Swelling of the gums and cheeks
The occurrence of tissue swelling after the tooth extraction procedure is a normal reaction of the body and an indicator of the stratum of the healing processes of the hole. After extensive surgery, in most cases, inflammatory edema begins in adjacent tissues. This consequence is inevitable and usually commensurate with the degree of surgical trauma. Swelling usually appears immediately after tooth extraction and disappears within a few days after dental procedures. If tissue edema does not go away within one week, the patient must visit his doctor.
Tooth extraction is usually accompanied by some discomfort and pain. Anesthesia has passed and now the pain can spread to surrounding tissues. To stop the pain syndrome resulting from medical intervention, pain medications are prescribed. The choice and regimen of pain medication depends on the patient’s medical history and is prescribed by the dentist individually.

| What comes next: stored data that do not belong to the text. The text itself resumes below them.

(** Legal events preserve the invariant of turns. *)
Lemma turns_inv_evolve s e : turns_inv s → legal s e → turns_inv (evolve s e).
Proof.
  intros I Hl. destruct e; cbn [legal legal_live] in Hl;
    try (destruct Hl as [_ Hl]);
    try (evolve_cases; exact I).
  all: cbn [evolve].
  - by apply turns_inv_StatusSet.
  - destruct Hl as (Hc & _ & -> & -> & _). by apply turns_inv_TurnStarted.
  - destruct Hl as (Hc & t & Ht & _ & -> & -> & _). by apply turns_inv_AttemptStarted.
  - apply turns_inv_rollback; [done|apply Hl].
  - apply turns_inv_finalizing; [done|apply Hl].
  - apply turns_inv_TurnSettled; [done|apply Hl].
  - apply turns_inv_phase; [done|apply Hl].
  - apply turns_inv_phase; [done|apply Hl].
  - apply turns_inv_phase; [done|apply Hl].
Qed.
End invariants.
(** Past the guards of [decide]: the session exists and is not deleted. *)
Ltac past_guards Hd :=
  cbn [decide_command] in Hd;
  lazymatch type of Hd with
  | context [st_exists ?s] =>
      let Hx := fresh "Hexists" in let Hdel := fresh "Hdeleted" in
      destruct (st_exists s) eqn:Hx; [|discriminate Hd];
      let sid := fresh "sid" in
      destruct (st_sessionId s) as [sid|] eqn:?; [|discriminate Hd];
      destruct (st_deleted s) eqn:Hdel; [discriminate Hd|]
  end;
  cbn [decide_live] in Hd.

Section reachable.
Context `{ContentCodec}.

Inductive session_step (s : SessionState) (c : SessionCommand)
    : list SessionEvent → SessionState → Prop :=
| step_accepted events :
    decide_command s c = Success events → session_step s c events (evolveAll s events).

Inductive reachable : SessionState → Prop :=
| reachable_initial : reachable initialSessionState
| reachable_step s c events s' :
    reachable s → session_step s c events s' → reachable s'.

(** Commands in sequence; a refused command changes nothing. *)
Fixpoint run_commands (s : SessionState) (cs : list SessionCommand) : SessionState :=
  match cs with
  | [] => s
  | c :: cs =>
      run_commands (match decide_command s c with
                    | Success events => evolveAll s events
                    | Failure _ => s
                    end) cs
  end.

Lemma run_commands_reachable s cs : reachable s → reachable (run_commands s cs).
Proof.
  revert s. induction cs as [|c cs IH]; intros s Hs; [done|]. cbn. apply IH.
  destruct (decide_command s c) eqn:Hd; [|done].
  eapply reachable_step; [done|by constructor].
Qed.

(** ** [evolveAll] is the fold of [evolve] *)

Lemma evolveMessage_owned s m v :
  evolveMessage s m v
    (Some {| mc_messageIds := st_messageIds s;
             mc_messageCheckpoints := st_messageCheckpoints s |})
  = evolveMessage s m v None.
Proof. reflexivity. Qed.
(* ===== verification/LedgerInv.v ===== *)
(** * The invariant of the job table

    [LedgerOp] names the operations of the ledger with their inputs and clock
    readings, [run_op] is their effect on the table; the lemmas give the shape every
    operation has on the rows and the invariant all of them preserve. *)
From S2P Require Import Prelude Js Jobs JobLedger.

Local Open Scope Z_scope.

Inductive LedgerOp : Type :=
| OpEnqueue (now : Z) (jobs : list PendingJob)
| OpClaim (now1 now2 now3 : Z) (input : ClaimInput)
| OpRenew (now1 now2 : Z) (jobId workerId : string) (leaseMs : Z)
| OpReclaim (now : Z)
| OpSucceed (now : Z) (jobId workerId : string)
| OpRetry (now1 now2 : Z) (jobId workerId : string) (delayMs : Z) (error : string)
| OpHold (now : Z) (jobId workerId error : string)
| OpFail (now : Z) (jobId workerId error : string)
| OpCancel (now : Z) (sessionId : string) (kinds : list JobKind) (reason : string)
| OpReconcile (now : Z).

Section ops.
Context `{RequestCodec}.

Definition run_op (op : LedgerOp) (t : JobTable) : JobTable :=
  match op with
  | OpEnqueue now jobs => (enqueue now jobs t).2
  | OpClaim now1 now2 now3 input => (claimNext now1 now2 now3 input t).2
  | OpRenew now1 now2 jobId workerId leaseMs => (renew now1 now2 jobId workerId leaseMs t).2
  | OpReclaim now => (reclaimExpired now t).2
  | OpSucceed now jobId workerId => (succeed now jobId workerId t).2
  | OpRetry now1 now2 jobId workerId delayMs error =>
      (retry now1 now2 jobId workerId delayMs error t).2
  | OpHold now jobId workerId error => (hold now jobId workerId error t).2
  | OpFail now jobId workerId error => (fail now jobId workerId error t).2
  | OpCancel now sessionId kinds reason => (cancelUnsettled now sessionId kinds reason t).2
  | OpReconcile now => (reconcileAfterProcessLoss now t).2
  end.

Definition run_ops (ops : list LedgerOp) (t : JobTable) : JobTable :=
  foldl (λ t op, run_op op t) t ops.

(** ** The table as a transition system

    Every operation is a sequence of three kinds of changes: a new row, a claim of
    one row whose session runs nothing, and changes of rows that never start a
    run. *)

Definition running (r : JobRow) : Prop := row_status r = JS_running.
#[global] Instance running_dec r : Decision (running r).
Proof. unfold running. apply _. Defined.
(** C31: only the holder of a live lease settles a job, and only once: settling
    (success, retry, parking or failure) reports true exactly when the job runs under
    the caller's unexpired lease; a refused settlement changes nothing; after an
    accepted one the row is back in the queue or done, and every later settlement of
    that job is refused, whoever asks. *)
Theorem settlement_exclusive s now1 now2 jobId workerId t settled t' :
  ledger_inv t → settle_with s now1 now2 jobId workerId t = (settled, t') →
  (settled = true ↔
   ∃ r e, r ∈ tb_rows t ∧ row_id r = jobId ∧ running r
          ∧ row_lease_owner r = Some workerId ∧ row_lease_expires_at r = Some e ∧ now1 < e)
  ∧ (settled = false → t' = t)
  ∧ (settled = true →
     ∃ i r, tb_rows t !! i = Some r ∧ row_id r = jobId
       ∧ tb_rows t' = <[i := settlement_row s now1 now2 r]> (tb_rows t)
       ∧ ∀ again later1 later2 other,
           settle_with again later1 later2 jobId other t' = (false, t')).
Proof.
  intros Hinv Hs. rewrite settle_with_update in Hs.
  destruct (update_owned_insert jobId workerId now1 (settlement_row s now1 now2) t Hinv)
    as [(i & r & Hi & Ho & Hrows & _ & Hb)|[Hno He]].
  2: { rewrite He in Hs. injection Hs as <- <-. split_and!; [|done..]. split; [done|].
       intros (r & e & Hin & Hr). specialize (Hno r Hin).
       rewrite <-not_true_iff_false, owned_live_true in Hno. naive_solver. }
  rewrite Hs in Hrows, Hb. cbn in Hrows, Hb. subst settled.
  pose proof Ho as (Hid & Hrun & Hown & e & Hexp & Hlt)%owned_live_true.
  split_and!; [|done|].
  - split; [|done]. intros _. exists r, e. split_and!; try done. by eapply list_elem_of_lookup_2.
  - intros _. exists i, r. split_and!; [done..|]. intros again later1 later2 other.
    rewrite settle_with_update. destruct (update_owned_spec jobId other later1
      (settlement_row again later1 later2) t') as [(r1 & Hin1 & Ho1 & _)|[_ He1]]; [exfalso|done].
    apply list_elem_of_lookup in Hin1 as (j & Hj). rewrite Hrows in Hj.
    rewrite (owned_live_id_unique t i r jobId other later1 (settlement_row s now1 now2) j r1)
      in Ho1; try done; [apply settlement_not_running|apply settlement_id].
Qed.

A dry nest (hole) appears after removal of the lower posterior tooth in the event that the blood clot has been washed, exposing the bone and nerves. With this outcome, healing processes occur extremely slowly. After extraction for 2-3 days, the discomfort gradually decreases, the painful state and healing disappears in 1-2 weeks. In case of complications for the treatment and relief of pain, the dentist places gauze soaked in anesthetic in the hole.
Dry hole syndrome is more common among smokers than non-smokers. To prevent this complication, smokers should give up cigarettes for several days before and after tooth extraction.
Osteomyelitis is a fairly rare disease that causes inflammation of the bone marrow after tooth extraction. In case of acute osteomyelitis, there is a strong throbbing deep pain, accompanied by swelling and purulent discharge in the hole. Fever may occur and the lymph nodes will enlarge. To make an accurate diagnosis, the X-ray diagnostic method is usually used. As a treatment, antibiotics, anti-inflammatory drugs, immunostimulants and vitamin complexes are prescribed.
Bleeding after tooth extraction is common. As a rule, it can be stopped by biting a piece of gauze and maintaining constant pressure on the surgical site for the first hour. If bleeding continues for several hours, the dentist will clean the damaged area and surgically close it with sutures.
Patients taking an anticoagulant (the drug prevents the formation of blood clots), warfarin or aspirin should definitely inform their doctor about it a week before surgery, as these drugs can increase bleeding.
Numbness after tooth extraction
A sensation of numbness and tingling occurs if the nerve is damaged during the tooth extraction procedure. The nerve endings responsible for sensing the tissues of the tongue and lips can be affected due to the introduction of anesthesia or surgical procedures. However, the nerve endings are extremely elastic and over time their functions are fully restored. In some cases, recovery processes can last up to six months. To accelerate them, the attending physician may prescribe therapeutic drugs that strengthen nerve fibers.